*Exercise details:*
Retype the records exactly, including every line.

==============================

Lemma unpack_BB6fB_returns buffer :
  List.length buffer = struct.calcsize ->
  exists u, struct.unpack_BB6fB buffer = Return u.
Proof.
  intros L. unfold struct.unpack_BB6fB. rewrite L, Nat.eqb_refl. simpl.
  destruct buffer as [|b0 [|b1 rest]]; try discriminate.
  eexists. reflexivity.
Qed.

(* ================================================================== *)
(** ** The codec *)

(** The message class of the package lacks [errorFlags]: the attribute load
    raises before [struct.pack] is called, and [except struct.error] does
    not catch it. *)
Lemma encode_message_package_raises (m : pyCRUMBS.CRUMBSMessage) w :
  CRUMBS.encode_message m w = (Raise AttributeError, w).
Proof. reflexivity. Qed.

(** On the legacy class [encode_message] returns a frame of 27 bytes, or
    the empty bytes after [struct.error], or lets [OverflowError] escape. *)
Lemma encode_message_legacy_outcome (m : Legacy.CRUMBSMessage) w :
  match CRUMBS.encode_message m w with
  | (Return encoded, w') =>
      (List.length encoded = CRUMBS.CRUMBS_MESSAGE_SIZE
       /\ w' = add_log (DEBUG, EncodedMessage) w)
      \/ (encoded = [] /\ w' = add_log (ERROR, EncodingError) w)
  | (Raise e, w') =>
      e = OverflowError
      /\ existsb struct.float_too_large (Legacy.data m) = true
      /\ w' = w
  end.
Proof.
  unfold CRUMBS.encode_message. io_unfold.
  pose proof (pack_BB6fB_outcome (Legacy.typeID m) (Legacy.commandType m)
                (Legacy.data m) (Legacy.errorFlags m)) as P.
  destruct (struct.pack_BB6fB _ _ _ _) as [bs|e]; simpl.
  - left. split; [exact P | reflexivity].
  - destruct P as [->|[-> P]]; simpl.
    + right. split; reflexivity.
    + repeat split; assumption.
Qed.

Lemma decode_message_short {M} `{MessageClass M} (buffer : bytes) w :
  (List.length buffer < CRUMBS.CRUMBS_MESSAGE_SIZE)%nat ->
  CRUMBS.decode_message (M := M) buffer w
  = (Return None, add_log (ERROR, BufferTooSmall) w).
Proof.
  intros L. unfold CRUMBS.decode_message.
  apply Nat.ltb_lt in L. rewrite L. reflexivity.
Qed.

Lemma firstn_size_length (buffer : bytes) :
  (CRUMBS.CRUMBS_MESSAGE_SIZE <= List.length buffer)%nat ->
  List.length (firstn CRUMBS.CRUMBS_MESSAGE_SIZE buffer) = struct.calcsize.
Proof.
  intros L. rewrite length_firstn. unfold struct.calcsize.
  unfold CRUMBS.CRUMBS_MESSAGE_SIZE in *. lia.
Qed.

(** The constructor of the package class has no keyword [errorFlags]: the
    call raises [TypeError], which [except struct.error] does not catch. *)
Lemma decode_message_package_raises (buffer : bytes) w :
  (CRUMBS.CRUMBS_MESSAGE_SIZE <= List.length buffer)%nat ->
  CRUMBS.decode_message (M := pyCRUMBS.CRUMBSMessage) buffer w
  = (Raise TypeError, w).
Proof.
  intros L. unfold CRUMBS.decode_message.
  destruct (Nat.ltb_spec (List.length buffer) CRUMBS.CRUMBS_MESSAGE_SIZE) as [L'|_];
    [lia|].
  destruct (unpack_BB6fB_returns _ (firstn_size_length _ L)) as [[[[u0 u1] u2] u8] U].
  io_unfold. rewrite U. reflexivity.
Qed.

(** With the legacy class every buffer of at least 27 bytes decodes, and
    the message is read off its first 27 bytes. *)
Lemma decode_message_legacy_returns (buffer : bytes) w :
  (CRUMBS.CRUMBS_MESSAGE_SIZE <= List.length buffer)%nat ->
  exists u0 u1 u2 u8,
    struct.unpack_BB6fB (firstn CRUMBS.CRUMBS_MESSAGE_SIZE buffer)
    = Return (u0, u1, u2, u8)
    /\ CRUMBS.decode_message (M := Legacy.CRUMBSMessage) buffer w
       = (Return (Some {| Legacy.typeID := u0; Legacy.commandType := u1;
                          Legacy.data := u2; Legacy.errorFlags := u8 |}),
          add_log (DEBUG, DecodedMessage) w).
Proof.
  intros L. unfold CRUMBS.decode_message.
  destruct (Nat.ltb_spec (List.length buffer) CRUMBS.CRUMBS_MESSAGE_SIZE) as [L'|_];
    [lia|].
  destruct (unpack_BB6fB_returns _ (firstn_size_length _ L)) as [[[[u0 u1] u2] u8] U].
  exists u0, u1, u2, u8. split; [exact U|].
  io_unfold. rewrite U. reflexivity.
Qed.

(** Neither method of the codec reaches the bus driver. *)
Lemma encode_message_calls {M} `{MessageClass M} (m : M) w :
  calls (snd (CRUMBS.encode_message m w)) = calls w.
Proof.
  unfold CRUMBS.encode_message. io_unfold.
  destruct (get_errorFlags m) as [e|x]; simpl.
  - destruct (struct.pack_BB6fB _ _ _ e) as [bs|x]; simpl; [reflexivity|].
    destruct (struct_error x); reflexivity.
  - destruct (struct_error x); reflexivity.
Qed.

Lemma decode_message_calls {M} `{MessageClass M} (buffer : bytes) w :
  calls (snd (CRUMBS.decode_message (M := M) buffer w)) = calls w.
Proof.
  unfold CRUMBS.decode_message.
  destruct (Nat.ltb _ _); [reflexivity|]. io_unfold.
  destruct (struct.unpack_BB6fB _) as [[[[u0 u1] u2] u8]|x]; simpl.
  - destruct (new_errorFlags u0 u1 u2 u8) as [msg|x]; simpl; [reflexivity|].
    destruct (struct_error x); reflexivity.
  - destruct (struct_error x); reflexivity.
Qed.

==============================

*Answer area:*
Lemma unpack_BB6fB_returns buffer :
  List.length buffer = struct.calcsize ->
  exists u, struct.unpack_BB6fB buffer = Return u.
Proof.
  intros L. unfold struct.unpack_BB6fB. rewrite L, Nat.eqb_refl. simpl.
  destruct buffer as [|b0 [|b1 rest]]; try discriminate.
  eexists. reflexivity.
Qed.

(* ================================================================== *)
(** ** The codec *)

(** The message class of the package lacks [errorFlags]: the attribute load
    raises before [struct.pack] is called, and [except struct.error] does
    not catch it. *)
Lemma encode_message_package_raises (m : pyCRUMBS.CRUMBSMessage) w :
  CRUMBS.encode_message m w = (Raise AttributeError, w).
Proof. reflexivity. Qed.

(** On the legacy class [encode_message] returns a frame of 27 bytes, or
    the empty bytes after [struct.error], or lets [OverflowError] escape. *)
Lemma encode_message_legacy_outcome (m : Legacy.CRUMBSMessage) w :
  match CRUMBS.encode_message m w with
  | (Return encoded, w') =>
      (List.length encoded = CRUMBS.CRUMBS_MESSAGE_SIZE
       /\ w' = add_log (DEBUG, EncodedMessage) w)
      \/ (encoded = [] /\ w' = add_log (ERROR, EncodingError) w)
  | (Raise e, w') =>
      e = OverflowError
      /\ existsb struct.float_too_large (Legacy.data m) = true
      /\ w' = w
  end.
Proof.
  unfold CRUMBS.encode_message. io_unfold.
  pose proof (pack_BB6fB_outcome (Legacy.typeID m) (Legacy.commandType m)
                (Legacy.data m) (Legacy.errorFlags m)) as P.
  destruct (struct.pack_BB6fB _ _ _ _) as [bs|e]; simpl.
  - left. split; [exact P | reflexivity].
  - destruct P as [->|[-> P]]; simpl.
    + right. split; reflexivity.
    + repeat split; assumption.
Qed.

Lemma decode_message_short {M} `{MessageClass M} (buffer : bytes) w :
  (List.length buffer < CRUMBS.CRUMBS_MESSAGE_SIZE)%nat ->
  CRUMBS.decode_message (M := M) buffer w
  = (Return None, add_log (ERROR, BufferTooSmall) w).
Proof.
  intros L. unfold CRUMBS.decode_message.
  apply Nat.ltb_lt in L. rewrite L. reflexivity.
Qed.

Lemma firstn_size_length (buffer : bytes) :
  (CRUMBS.CRUMBS_MESSAGE_SIZE <= List.length buffer)%nat ->
  List.length (firstn CRUMBS.CRUMBS_MESSAGE_SIZE buffer) = struct.calcsize.
Proof.
  intros L. rewrite length_firstn. unfold struct.calcsize.
  unfold CRUMBS.CRUMBS_MESSAGE_SIZE in *. lia.
Qed.

(** The constructor of the package class has no keyword [errorFlags]: the
    call raises [TypeError], which [except struct.error] does not catch. *)
Lemma decode_message_package_raises (buffer : bytes) w :
  (CRUMBS.CRUMBS_MESSAGE_SIZE <= List.length buffer)%nat ->
  CRUMBS.decode_message (M := pyCRUMBS.CRUMBSMessage) buffer w
  = (Raise TypeError, w).
Proof.
  intros L. unfold CRUMBS.decode_message.
  destruct (Nat.ltb_spec (List.length buffer) CRUMBS.CRUMBS_MESSAGE_SIZE) as [L'|_];
    [lia|].
  destruct (unpack_BB6fB_returns _ (firstn_size_length _ L)) as [[[[u0 u1] u2] u8] U].
  io_unfold. rewrite U. reflexivity.
Qed.

(** With the legacy class every buffer of at least 27 bytes decodes, and
    the message is read off its first 27 bytes. *)
Lemma decode_message_legacy_returns (buffer : bytes) w :
  (CRUMBS.CRUMBS_MESSAGE_SIZE <= List.length buffer)%nat ->
  exists u0 u1 u2 u8,
    struct.unpack_BB6fB (firstn CRUMBS.CRUMBS_MESSAGE_SIZE buffer)
    = Return (u0, u1, u2, u8)
    /\ CRUMBS.decode_message (M := Legacy.CRUMBSMessage) buffer w
       = (Return (Some {| Legacy.typeID := u0; Legacy.commandType := u1;
                          Legacy.data := u2; Legacy.errorFlags := u8 |}),
          add_log (DEBUG, DecodedMessage) w).
Proof.
  intros L. unfold CRUMBS.decode_message.
  destruct (Nat.ltb_spec (List.length buffer) CRUMBS.CRUMBS_MESSAGE_SIZE) as [L'|_];
    [lia|].
  destruct (unpack_BB6fB_returns _ (firstn_size_length _ L)) as [[[[u0 u1] u2] u8] U].
  exists u0, u1, u2, u8. split; [exact U|].
  io_unfold. rewrite U. reflexivity.
Qed.

(** Neither method of the codec reaches the bus driver. *)
Lemma encode_message_calls {M} `{MessageClass M} (m : M) w :
  calls (snd (CRUMBS.encode_message m w)) = calls w.
Proof.
  unfold CRUMBS.encode_message. io_unfold.
  destruct (get_errorFlags m) as [e|x]; simpl.
  - destruct (struct.pack_BB6fB _ _ _ e) as [bs|x]; simpl; [reflexivity|].
    destruct (struct_error x); reflexivity.
  - destruct (struct_error x); reflexivity.
Qed.

Lemma decode_message_calls {M} `{MessageClass M} (buffer : bytes) w :
  calls (snd (CRUMBS.decode_message (M := M) buffer w)) = calls w.
Proof.
  unfold CRUMBS.decode_message.
  destruct (Nat.ltb _ _); [reflexivity|]. io_unfold.
  destruct (struct.unpack_BB6fB _) as [[[[u0 u1] u2] u8]|x]; simpl.
  - destruct (new_errorFlags u0 u1 u2 u8) as [msg|x]; simpl; [reflexivity|].
    destruct (struct_error x); reflexivity.
  - destruct (struct_error x); reflexivity.
Qed.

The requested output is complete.